__Work to be completed__. Across the records that follow, count each line holding "lineDelta", and write only the total.

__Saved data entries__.
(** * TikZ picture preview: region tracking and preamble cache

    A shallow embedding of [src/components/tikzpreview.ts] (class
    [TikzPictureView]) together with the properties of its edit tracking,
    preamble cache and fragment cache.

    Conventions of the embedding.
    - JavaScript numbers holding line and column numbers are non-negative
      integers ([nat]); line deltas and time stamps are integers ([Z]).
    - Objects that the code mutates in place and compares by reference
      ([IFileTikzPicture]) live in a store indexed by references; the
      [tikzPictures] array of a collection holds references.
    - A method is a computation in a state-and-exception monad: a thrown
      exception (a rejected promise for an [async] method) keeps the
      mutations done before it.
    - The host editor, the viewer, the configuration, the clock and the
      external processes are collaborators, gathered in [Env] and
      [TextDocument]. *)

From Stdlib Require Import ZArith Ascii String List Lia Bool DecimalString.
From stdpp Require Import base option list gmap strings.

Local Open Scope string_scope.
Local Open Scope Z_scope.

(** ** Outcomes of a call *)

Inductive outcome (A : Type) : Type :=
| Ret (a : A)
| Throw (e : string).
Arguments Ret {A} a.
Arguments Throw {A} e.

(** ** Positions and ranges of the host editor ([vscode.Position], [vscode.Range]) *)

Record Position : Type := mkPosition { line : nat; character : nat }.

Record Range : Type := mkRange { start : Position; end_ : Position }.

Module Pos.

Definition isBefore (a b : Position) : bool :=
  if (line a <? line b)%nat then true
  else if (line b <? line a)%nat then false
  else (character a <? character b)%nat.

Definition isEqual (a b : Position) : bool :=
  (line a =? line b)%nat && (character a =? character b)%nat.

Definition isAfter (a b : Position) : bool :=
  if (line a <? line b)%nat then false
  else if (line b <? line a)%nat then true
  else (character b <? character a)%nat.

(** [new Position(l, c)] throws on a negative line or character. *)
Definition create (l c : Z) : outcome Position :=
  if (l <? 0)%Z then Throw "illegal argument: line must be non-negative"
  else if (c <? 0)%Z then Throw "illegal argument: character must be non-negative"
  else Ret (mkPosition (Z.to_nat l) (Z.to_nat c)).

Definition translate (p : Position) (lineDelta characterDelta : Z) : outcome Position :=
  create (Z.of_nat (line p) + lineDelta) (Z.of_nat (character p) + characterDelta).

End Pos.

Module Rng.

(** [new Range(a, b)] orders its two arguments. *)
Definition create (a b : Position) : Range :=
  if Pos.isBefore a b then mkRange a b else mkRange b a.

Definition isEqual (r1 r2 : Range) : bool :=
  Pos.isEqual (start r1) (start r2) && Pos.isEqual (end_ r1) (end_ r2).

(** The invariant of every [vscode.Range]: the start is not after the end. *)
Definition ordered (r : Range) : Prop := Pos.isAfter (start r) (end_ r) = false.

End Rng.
* * *
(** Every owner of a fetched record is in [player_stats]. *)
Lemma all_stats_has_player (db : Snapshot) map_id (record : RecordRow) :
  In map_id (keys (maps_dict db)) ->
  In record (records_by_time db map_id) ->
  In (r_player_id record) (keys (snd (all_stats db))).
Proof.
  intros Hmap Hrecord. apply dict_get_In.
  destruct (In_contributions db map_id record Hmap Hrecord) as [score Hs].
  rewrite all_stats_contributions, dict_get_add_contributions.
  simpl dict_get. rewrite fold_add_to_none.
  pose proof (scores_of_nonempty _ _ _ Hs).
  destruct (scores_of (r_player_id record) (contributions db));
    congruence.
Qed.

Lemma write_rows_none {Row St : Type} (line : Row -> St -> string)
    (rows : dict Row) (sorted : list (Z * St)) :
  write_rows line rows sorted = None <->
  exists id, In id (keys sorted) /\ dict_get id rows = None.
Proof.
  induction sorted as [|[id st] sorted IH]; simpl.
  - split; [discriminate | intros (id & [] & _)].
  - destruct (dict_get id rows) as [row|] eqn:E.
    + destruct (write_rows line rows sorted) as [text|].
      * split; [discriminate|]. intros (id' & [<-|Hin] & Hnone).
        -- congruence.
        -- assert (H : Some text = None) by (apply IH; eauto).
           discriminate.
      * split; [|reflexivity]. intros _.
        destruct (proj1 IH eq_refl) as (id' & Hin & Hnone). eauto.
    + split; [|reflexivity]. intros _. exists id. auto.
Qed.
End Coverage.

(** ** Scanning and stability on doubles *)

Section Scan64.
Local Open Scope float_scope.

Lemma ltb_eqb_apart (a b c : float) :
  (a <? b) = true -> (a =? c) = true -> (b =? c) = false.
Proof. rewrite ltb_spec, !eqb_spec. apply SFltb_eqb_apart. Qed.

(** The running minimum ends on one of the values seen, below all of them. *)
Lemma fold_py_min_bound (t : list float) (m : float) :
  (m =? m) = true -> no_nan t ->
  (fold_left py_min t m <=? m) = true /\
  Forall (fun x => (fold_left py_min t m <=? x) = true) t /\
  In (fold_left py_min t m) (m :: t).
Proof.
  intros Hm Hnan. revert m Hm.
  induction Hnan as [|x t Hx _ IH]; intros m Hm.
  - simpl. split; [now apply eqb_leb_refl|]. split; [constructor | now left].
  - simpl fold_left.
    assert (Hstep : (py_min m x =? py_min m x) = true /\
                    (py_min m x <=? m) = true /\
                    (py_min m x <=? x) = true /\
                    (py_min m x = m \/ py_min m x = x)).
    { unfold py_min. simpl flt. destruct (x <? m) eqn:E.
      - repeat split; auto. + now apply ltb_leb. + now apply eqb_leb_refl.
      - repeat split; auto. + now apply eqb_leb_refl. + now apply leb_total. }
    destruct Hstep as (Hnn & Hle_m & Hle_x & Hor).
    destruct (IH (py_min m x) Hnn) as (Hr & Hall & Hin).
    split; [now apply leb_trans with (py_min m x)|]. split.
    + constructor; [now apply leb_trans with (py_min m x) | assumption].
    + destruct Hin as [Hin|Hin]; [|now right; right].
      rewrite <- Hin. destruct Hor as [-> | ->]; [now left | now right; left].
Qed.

__Completed task__. 2